The immunosuppressive drug Cyclosporine A (CsA) has been successfully used in several diseases with immunological basis and in transplant patients. However, the therapeutic treatment induces several side effects, which include the development of severe hypertension, renal failure and cardiotoxicity in the majority of the patients. Since the mechanism by which CsA induces hypertension is not well defined, the aim of this study is to evaluate the morphological changes and the expression of heat shock proteins (HSPs) in the thoracic aorta of CsA-treated rats. The study was carried out on 40 male Wistar rats with an average weight of 200-250 g. The animals were divided into four groups.
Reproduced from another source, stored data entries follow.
Lemma set_entry_within s l i v :
  src_ok s -> src_owned s l -> 0 <= i < 512 -> within s (set_entry s l i v).
Proof using PageSourceLaws0.
  intros Hok Hl Hi. split; [|intros a; by apply (set_entry_ok s l i v Hok Hl Hi)].
  intros R HR. unfold set_entry. split; [by apply law_in_mem|].
  rewrite law_with_mem. apply changes_st64. intros b Hb.
  apply (law_in_owned s R l); [done|done|done|]. unfold PAGE. lia.
Qed.

Lemma entry_range s l i : in_u64 (entry_at s l i).
Proof using. apply ld64_range. Qed.

(** The pages that are in use outside the table stay outside, with their
    bytes. *)
Definition kept s (lev : gmap Z nat) s' (lev' : gmap Z nat) : Prop :=
  forall a, src_owned s a -> lev !! a = None ->
    src_owned s' a /\ lev' !! a = None /\ forall b, a <= b < a + PAGE -> ld8 (src_mem s') b = ld8 (src_mem s) b.

Lemma kept_trans s1 lev1 s2 lev2 s3 lev3 :
  kept s1 lev1 s2 lev2 -> kept s2 lev2 s3 lev3 -> kept s1 lev1 s3 lev3.
Proof using.
  intros H1 H2 a Ha Hl. destruct (H1 a Ha Hl) as (O2 & L2 & B2). destruct (H2 a O2 L2) as (O3 & L3 & B3).
  split_and!; [done|done|]. intros b Hb. rewrite B3 by done. by apply B2.
Qed.

Lemma set_entry_kept s root lev l k i v :
  tree_wf hhdm s root lev -> lev !! l = Some k -> 0 <= i < 512 -> kept s lev (set_entry s l i v) lev.
Proof using PageSourceLaws0.
  intros Hwf Hl Hi a Ha Hna. pose proof (tw_ok _ _ _ _ Hwf) as Hok. pose proof (tw_owned _ _ _ _ Hwf l _ Hl) as Hol.
  split_and!; [by apply (set_entry_ok s l i v Hok Hol Hi)|done|]. intros b Hb. unfold set_entry. rewrite law_with_mem.
  apply ld8_st64_other. assert (l <> a) as Hne by congruence.
  destruct (owned_disjoint s l a Hok Hol Ha Hne); unfold PAGE in *; lia.
Qed.

(** ** Entries with flags added *)

Lemma testbit0_page x : x mod PAGE = 0 -> Z.testbit x 0 = false.
Proof using.
  intros H. rewrite Z.bit0_odd. 
  rewrite <- Z.negb_even. assert (Z.even x = true) as ->; [|done].
  apply Z.even_spec. exists (x / 2). unfold PAGE in H. zlia.
Qed.

(** Adding flag bits keeps the address field of a present entry. *)
Lemma add_flags e f : in_u64 e -> 0 <= f < 4096 ->
  in_u64 (Z.lor e f) /\
  arch_table_manager_get_address (Z.lor e f) = arch_table_manager_get_address e.
Proof using.
  intros He Hf. split; [by apply lor_u64; lia|].
  rewrite get_address_lor, (get_address_flags f Hf). apply Z.lor_0_r.
Qed.

End TreeProofs.

Section Growth.
Context (hhdm : Z) {St : Type} `{!PageSource St} `{!PageSourceLaws hhdm St}.
Context (Hhhdm : 0 <= hhdm /\ hhdm + 4503599627370496 <= 18446744073709551616 /\ hhdm mod PAGE = 0).
Implicit Types s : St.

(** The entry of a fresh layer. *)
Lemma fresh_entry page f :
  page mod PAGE = 0 -> hhdm < page -> page + PAGE <= hhdm + 4503599627370496 ->
  let e := Z.lor (Z.lor 0 (page -w hhdm)) (Z.lor (Z.land f 0xFF) TABLE_ENTRY_PRESENT) in
  in_u64 e /\ Z.testbit e 0 = true /\ arch_table_manager_get_address e + hhdm = page.
Proof using Hhhdm.
  intros H1 H2 H3 e. pose proof (low_flags_range f). unfold PAGE in *.
  assert (page -w hhdm = page - hhdm) as Hw by (apply u64_small; lia).
  assert (0 <= Z.lor (Z.land f 0xFF) TABLE_ENTRY_PRESENT < 4096)
    by (apply lor_low; unfold TABLE_ENTRY_PRESENT; lia).
  unfold e. rewrite Z.lor_0_l, Hw. destruct (add_flags (page - hhdm) _ ltac:(lia) H0) as [Ha Hb].
  split; [done|split].
  - rewrite !Z.lor_spec. change (Z.testbit TABLE_ENTRY_PRESENT 0) with true.
    by rewrite !orb_true_r.
  - rewrite Hb, get_address_page; [lia|lia|]. destruct Hhhdm as (_ & _ & Hal). unfold PAGE in *. zlia.
Qed.

(** ** One link *)

Lemma child_set s l i v c l' i' :
  src_ok s -> src_owned s l -> src_owned s l' -> 0 <= i < 512 -> 0 <= i' < 512 ->
  in_u64 v -> Z.testbit v 0 = true -> arch_table_manager_get_address v + hhdm = c ->
  child hhdm (set_entry s l i v) l' i' =
  if decide (l = l' /\ i = i') then Some c else child hhdm s l' i'.
Proof using PageSourceLaws0.
  intros Hok Hl Hl' Hi Hi' Hv Hp <-. unfold child.
  rewrite (entry_set hhdm) by done. case_decide; [|done]. by rewrite u64_small, Hp.
Qed.

Definition zero_layer s (c : Z) : Prop := forall i, 0 <= i < 512 -> entry_at s c i = 0.

Lemma zero_child s c i : zero_layer s c -> 0 <= i < 512 -> child hhdm s c i = None.
Proof using. intros Hz Hi. unfold child. by rewrite Hz. Qed.

Lemma look_zero s c path : zero_layer s c -> in_table path -> look hhdm s c path = 0.
Proof using.
  intros Hz Hp. destruct path as [|i path]; [done|]. inversion Hp; subst.
  destruct path; simpl; [by rewrite Hz|]. by rewrite zero_child.
Qed.

(** Two states whose tables agree. *)
Lemma look_ext s s' (lev : gmap Z nat) :
  (forall l k i c, lev !! l = Some (S (S k)) -> 0 <= i < 512 ->
     child hhdm s l i = Some c -> lev !! c = Some (S k)) ->
  (forall l k i, lev !! l = Some (S k) -> 0 <= i < 512 -> entry_at s' l i = entry_at s l i) ->
  forall path l, in_table path -> lev !! l = Some (length path) ->
  look hhdm s' l path = look hhdm s l path.
Proof using.
  intros Hc He path. induction path as [|i [|j path] IH]; intros l Hp Hl; [done| |];
    inversion_clear Hp; simpl.
  - by rewrite (He l 0%nat) by done.
  - unfold child at 1. rewrite (He l (S (length path))) by done. fold (child hhdm s l i).
    destruct (child hhdm s l i) as [c|] eqn:E; [|done].
    apply IH; [done|]. by eapply Hc.
Qed.

(** Another state with the same entries. *)
Lemma tree_ext s s' root lev :
  tree_wf hhdm s root lev -> src_ok s' -> (forall a, src_owned s a -> src_owned s' a) ->
  (forall l k i, lev !! l = Some k -> 0 <= i < 512 -> entry_at s' l i = entry_at s l i) ->
  tree_wf hhdm s' root lev /\
  forall path l, in_table path -> lev !! l = Some (length path) ->
  look hhdm s' l path = look hhdm s l path.
Proof using.
  intros Hwf Hok Ho' He.
  assert (forall l k i, lev !! l = Some k -> 0 <= i < 512 -> child hhdm s' l i = child hhdm s l i) as Hc.
  { intros. unfold child. by erewrite He. }
  split.
  - destruct Hwf as [? ? Ho Hch Hab Hpar]. split; [done|done| | | |].
    + intros l k Hl. apply Ho'. by eapply Ho.
    + intros l k i c Hl Hi. erewrite Hc by done. by apply Hch.
    + intros l k i Hl Hi. erewrite Hc, He by done. by eapply Hab.
    + intros l1 k1 i1 l2 k2 i2 c Hl1 Hl2 Hi1 Hi2. erewrite !Hc by done. by eapply Hpar.
  - apply (look_ext s s' lev); [|by intros; eapply He].
    intros l k i c. apply (tw_child _ _ _ _ Hwf).
Qed.

(** The laws for one page. *)
Lemma alloc_one s s' p :
  src_ok s -> src_page_allocate 1 s = Done (p, s') ->
  src_ok s' /\ ~ src_owned s p /\ (forall a, src_owned s' a <-> src_owned s a \/ a = p) /\
  (forall b, p <= b < p + PAGE -> ld8 (src_mem s') b = 0) /\
  (forall b, src_bytes s b -> ld8 (src_mem s') b = ld8 (src_mem s) b) /\ within s s'.
Proof using PageSourceLaws0.
  intros Hok Ha. assert (in_u64 (1 * PAGE)) as Hr by (unfold PAGE; lia).
  destruct (law_alloc s s' 1 p Hok ltac:(lia) Hr Ha) as (H1 & H2 & H3 & H4 & H5).
  split_and!; [done| | | |done|].
  - specialize (H2 0 ltac:(lia)). by rewrite Z.mul_0_l, Z.add_0_r in H2.
  - intros a. rewrite H3. split; intros [Hx|Hx]; [by left| |by left|right].
    + destruct Hx as (i & Hi & ->). right. assert (i = 0) as -> by lia. lia.
    + exists 0. lia.
  - intros b Hb. apply H4. lia.
  - split; [intros R HR; by apply (law_in s s' R 1 p)|]. intros a Hx. apply H3. by left.
Qed.

(** The page source only touches bytes outside the table. *)
Lemma alloc_keeps s root lev p s' :
  tree_wf hhdm s root lev -> src_page_allocate 1 s = Done (p, s') ->
  tree_wf hhdm s' root lev /\ grown hhdm s lev s' lev /\
  lev !! p = None /\ src_owned s' p /\ zero_layer s' p /\
  (forall l k i, lev !! l = Some k -> 0 <= i < 512 -> entry_at s' l i = entry_at s l i).
Proof using PageSourceLaws0.
  intros Hwf Ha. pose proof (tw_ok _ _ _ _ Hwf) as Hok.
  destruct (alloc_one s s' p Hok Ha) as (H1 & H2 & H3 & H4 & H5 & Hw).
  assert (forall l k i, lev !! l = Some k -> 0 <= i < 512 -> entry_at s' l i = entry_at s l i) as He.
  { intros l k i Hl Hi. apply ld64_ext. intros b Hb. apply H5. exists l.
    split; [by eapply tw_owned|]. unfold PAGE. lia. }
  destruct (tree_ext s s' root lev Hwf H1) as [W' L']; [intros a Hx; apply H3; by left|done|].
  split_and!; [done| | | | |done].
  - split; [done| |done|done].
    intros l k i c Hl Hi. unfold child. by erewrite He.
  - apply eq_None_not_Some. intros [k Hk]. apply H2. by eapply tw_owned.
  - apply H3. by right.
  - intros i Hi. apply ld64_zero. intros b Hb. apply H4. unfold PAGE. lia.
Qed.

(** Rewriting an entry that keeps its link. *)
Lemma relink s root lev l k i v c :
  tree_wf hhdm s root lev -> lev !! l = Some (S (S k)) -> 0 <= i < 512 ->
  in_u64 v -> Z.testbit v 0 = true -> arch_table_manager_get_address v + hhdm = c ->
  child hhdm s l i = Some c ->
  tree_wf hhdm (set_entry s l i v) root lev /\ grown hhdm s lev (set_entry s l i v) lev.
Proof using PageSourceLaws0.
  intros Hwf Hl Hi Hv Hp Hc Hch. pose proof (tw_ok _ _ _ _ Hwf) as Hok.
  pose proof (tw_owned _ _ _ _ Hwf l _ Hl) as Hol.
  destruct (set_entry_ok hhdm s l i v Hok Hol Hi) as [Hok' How].
  assert (forall l' k' i', lev !! l' = Some k' -> 0 <= i' < 512 ->
    child hhdm (set_entry s l i v) l' i' = child hhdm s l' i') as Hsame.
  { intros l' k' i' Hl' Hi'. rewrite (child_set s l i v c); try done.
    - case_decide as Hd; [|done]. by destruct Hd as [<- <-].
    - by eapply (tw_owned _ _ _ _ Hwf). }
  split.
  - destruct Hwf as [? ? Ho Hcd Hab Hpar]. split; [done|done| | | |].
    + intros l' k' Hl'. apply How. by eapply Ho.
    + intros l' k' i' c' Hl' Hi'. erewrite Hsame by done. by apply Hcd.
    + intros l' k' i' Hl' Hi' Hn. erewrite Hsame in Hn by done.
      rewrite (entry_set hhdm) by (done || by eapply Ho).
      case_decide as Hd; [destruct Hd as [<- <-]; congruence|]. by eapply Hab.
    + intros l1 k1 i1 l2 k2 i2 c' Hl1 Hl2 Hi1 Hi2. erewrite !Hsame by done. by eapply Hpar.
  - split; [done| | |by apply (set_entry_within hhdm)].
    + intros l' k' i' c' Hl' Hi'. by erewrite Hsame.
    + intros path. induction path as [|j [|j' path] IH]; intros l' Hpa Hl'; [done| |];
        inversion_clear Hpa; simpl.
      * rewrite (entry_set hhdm) by (done || by eapply (tw_owned _ _ _ _ Hwf)).
        case_decide as Hd; [|done]. destruct Hd as [<- _]. by rewrite Hl in Hl'.
      * erewrite Hsame by done. destruct (child hhdm s l' j) as [c'|] eqn:E; [|done].
        apply IH; [done|]. by eapply (tw_child _ _ _ _ Hwf).
Qed.

(** Linking a fresh zero layer [c] at the empty entry [i] of [l]. *)
Section NewLink.
Context (s : St) (root : Z) (lev : gmap Z nat) (l : Z) (k : nat) (i v c : Z).
Context (Hwf : tree_wf hhdm s root lev) (Hl : lev !! l = Some (S (S k))) (Hi : 0 <= i < 512).
Context (Hv : in_u64 v) (Hp : Z.testbit v 0 = true).
Context (Hc : arch_table_manager_get_address v + hhdm = c) (Hch : child hhdm s l i = None).
Context (Hnc : lev !! c = None) (Hoc : src_owned s c) (Hz : zero_layer s c).
Let s' := set_entry s l i v.
Let lev' := <[c := S k]> lev.

Lemma newlink_old l' k' : lev !! l' = Some k' -> lev' !! l' = Some k'.
Proof using Hnc. intros Hl'. unfold lev'. rewrite lookup_insert_ne; [done|congruence]. Qed.

Lemma newlink_owned l' k' : lev' !! l' = Some k' -> src_owned s l'.
Proof using Hwf Hoc.
  intros [[<- _]|[_ Hl']]%lookup_insert_Some; [done|]. by eapply (tw_owned _ _ _ _ Hwf).
Qed.

Lemma newlink_set l' k' i' : lev' !! l' = Some k' -> 0 <= i' < 512 ->
  child hhdm s' l' i' = (if decide (l = l' /\ i = i') then Some c else child hhdm s l' i') /\
  entry_at s' l' i' = (if decide (l = l' /\ i = i') then u64 v else entry_at s l' i').
Proof using All.
  intros Hl' Hi'. pose proof (newlink_owned _ _ Hl').
  pose proof (tw_owned _ _ _ _ Hwf l _ Hl). pose proof (tw_ok _ _ _ _ Hwf).
  split; [by apply child_set|by apply (entry_set hhdm)].
Qed.

Lemma newlink_inv l' k' i' c' : lev' !! l' = Some (S (S k')) -> 0 <= i' < 512 ->
  child hhdm s' l' i' = Some c' -> lev !! l' = Some (S (S k')) /\
  ((l = l' /\ i = i' /\ c' = c) \/ child hhdm s l' i' = Some c').
Proof using All.
  intros Hl' Hi' Hch'. destruct (newlink_set l' _ i' Hl' Hi') as [Hs _]. rewrite Hs in Hch'.
  apply lookup_insert_Some in Hl' as [[<- _]|[_ Hl']].
  - rewrite decide_False in Hch' by (intros [-> _]; congruence). by rewrite zero_child in Hch'.
  - split; [done|]. case_decide as Hd; [left|by right].
    destruct Hd. split_and!; congruence.
Qed.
Groups I and II were injected subcutaneously (sc) daily with castor oil for 15 or 30 days and used as control; group III and IV were injected sc daily with CsA (15 mg/Kg/day) for 15 or 30 days. After the end of the treatment, the thoracic aortae were removed and treated for morphological (Sirius Red) and immunohistochemical evaluation (HSP 25, alphaB-crystallin and HSP 47). The results indicate that CsA induces (1) time-dependent vascular damage visible as fibrosis mainly in intima-media tunica of aorta, and (2) a clear increase in HSP expression. In fact, after 30 days of treatment, HSP and alphaB-crystallin are increased in all tunicas, whereas HSP47 only in tunica media and adventitia. These findings could suggest that these proteins are up-regulated after CsA treatment in order to play a defensive role in vascular damage.